All three are clad in vertical siding: white board and batten for the house, corrugated galvanized metal on the studios. Centered on the long side of the house are a garage door and an equally large screen of horizontal wood slats hanging beside it on rolling barn-door hardware. Together they occupy the central section of the house. An identical set on the opposite side allows for uninterrupted airflow in the summer and ever-changing interior bars of light.
- The Kitchen Island
In the snow, this severely simple exterior layout is punctuated only with Wagner's rusted metal spheres (the largest of these sculptures is human height) and a brief allée of honey locusts. The latter, along with a low concrete wall, guides visitors from the gravel parking area on one side to the door.
For doubters who think homes made from industrial materials can't be homey, Wagner and Katz' house provides irrefutable proof that they can. The two themselves are warm and welcoming. Katz is the petite daughter of farmers who raised her in Cabot. Wagner, from near Rochester, N.Y., towers over her at 6 feet 8 inches.
The house, which won an Honor Award from the Vermont chapter of the American Institute of Architects in 2004, is "Keith's vision," says Katz. "He'd been collecting ideas for years."
Wagner designed it with the help of Brian Mac, an architect and founder of Birdseye Design, who contributed drawings for the contractor and suggested certain alterations in the design. Wagner calls one suggestion — to pull the coatroom and master bedroom away from the walls, leaving room for more windows — "brilliant."
"I did it as a friend. The real story is that I was thrilled to be working with Keith Wagner that early in my career," says Mac, who had founded Birdseye Construction's design arm five years before. Mac lauds Wagner's "agrarian aesthetic" and "the effort it took to get it to look that simple in the landscape."

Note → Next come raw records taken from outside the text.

(* ===== verification/Guest.v ===== *)
(** * The guest driver

    Model of [guest/pcie-vip/driver/pcie_vip.c] and
    [guest/pcie-vip/include/pcie_vip_uapi.h].  The Linux kernel services the driver
    calls are the class [Kernel]; what is on the other side of the BAR and of the
    coherent DMA buffers is part of the kernel's state, so it may change in every
    call.  A coherent buffer is named by its DMA address.  [logged_kernel] adds a call
    trace to any kernel, so that the driver's behaviour can be stated for every
    kernel and every device at once. *)
From S2P Require Import Prelude Protocol Verilator.
From stdpp Require Import options.
#[local] Open Scope Z_scope.
#[local] Open Scope cxx_scope.

(** ** Constants *)

Definition VIP_DMA_DESC_BASE_LO : Z := 0x1040.
Definition VIP_DMA_DESC_BASE_HI : Z := 0x1044.
Definition VIP_DMA_CPL_BASE_LO : Z := 0x1048.
Definition VIP_DMA_CPL_BASE_HI : Z := 0x104c.
Definition VIP_DMA_DESC_COUNT : Z := 0x1050.
Definition VIP_DMA_DESC_TAIL : Z := 0x1054.
Definition VIP_DMA_STATUS : Z := 0x1058.
Definition VIP_DMA_CONTROL : Z := 0x105c.

Definition EIO : Z := 5.
Definition ENOMEM : Z := 12.
Definition EFAULT : Z := 14.
Definition ENODEV : Z := 19.
Definition EINVAL : Z := 22.
Definition ENOTTY : Z := 25.
Definition ETIMEDOUT : Z := 110.

(** [_IO('V', 0)] and [_IOWR('V', 1, struct pcie_vip_run_config)] (24 bytes). *)
Definition PCIE_VIP_IOC_RUN : Z := (0x56 << 8) `|` 0.
Definition PCIE_VIP_IOC_RUN_CONFIG : Z := (3 << 30) `|` (24 << 16) `|` (0x56 << 8) `|` 1.

Record run_config := mkRunConfig {
  cfg_length : Z; cfg_iterations : Z; cfg_completed : Z; cfg_last_status : Z; cfg_elapsed_ns : Z }.

Definition set_completed (n : Z) (c : run_config) : run_config :=
  mkRunConfig (cfg_length c) (cfg_iterations c) n (cfg_last_status c) (cfg_elapsed_ns c).
Definition set_result (status elapsed : Z) (c : run_config) : run_config :=
  mkRunConfig (cfg_length c) (cfg_iterations c) (cfg_completed c) status elapsed.

(** ** Kernel services *)

Class Kernel (K : Type) := {
  dma_alloc_coherent : Z -> K -> option Z * K;
  dma_free_coherent : Z -> Z -> K -> K;             (** size, DMA address *)
  mutex_lock : K -> K;
  mutex_unlock : K -> K;
  ktime_get_ns : K -> Z * K;
  cpu_store : Z -> list Z -> K -> K;                (** into a coherent buffer *)
  cpu_load : Z -> nat -> K -> list Z * K;
  iowrite32 : Z -> Z -> K -> K;                     (** BAR0 offset, value *)
  ioread32 : Z -> K -> Z * K;
  msleep : Z -> K -> K;
  reinit_completion : K -> K;
  wait_for_completion_timeout : K -> Z * K;         (** remaining jiffies *)
}.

The house has influenced his firm's approach ever since, Mac says: "I started Birdseye with a very contemporary aesthetic. Keith's project helped me root that in a Vermont vernacular."
- Bear Cieri
- Master bedroom with paintings by Sara Katz
Even on a cloudy winter day, the trimless, lofty interior is filled with light and warmth. Doors are eight feet high to accommodate Wagner's stature; ceilings are 11 and a half feet. Heat emanates from the poured-concrete radiant floor, whose sweep down the 75-foot-long house's interior is intermittently punctuated by subtle grooves that create a large-scale grid.
A fireplace and chimney are built of simple concrete block, devoid of detail, in the same gray hue as the floor. Tall, molding-free windows are distinguished by only one subtle detail: They have thin maple sills that float over shadowed reveals, or gaps in the wall. The garage doors overlook a meadow with Mount Philo on one side and a forest-side pool on the other.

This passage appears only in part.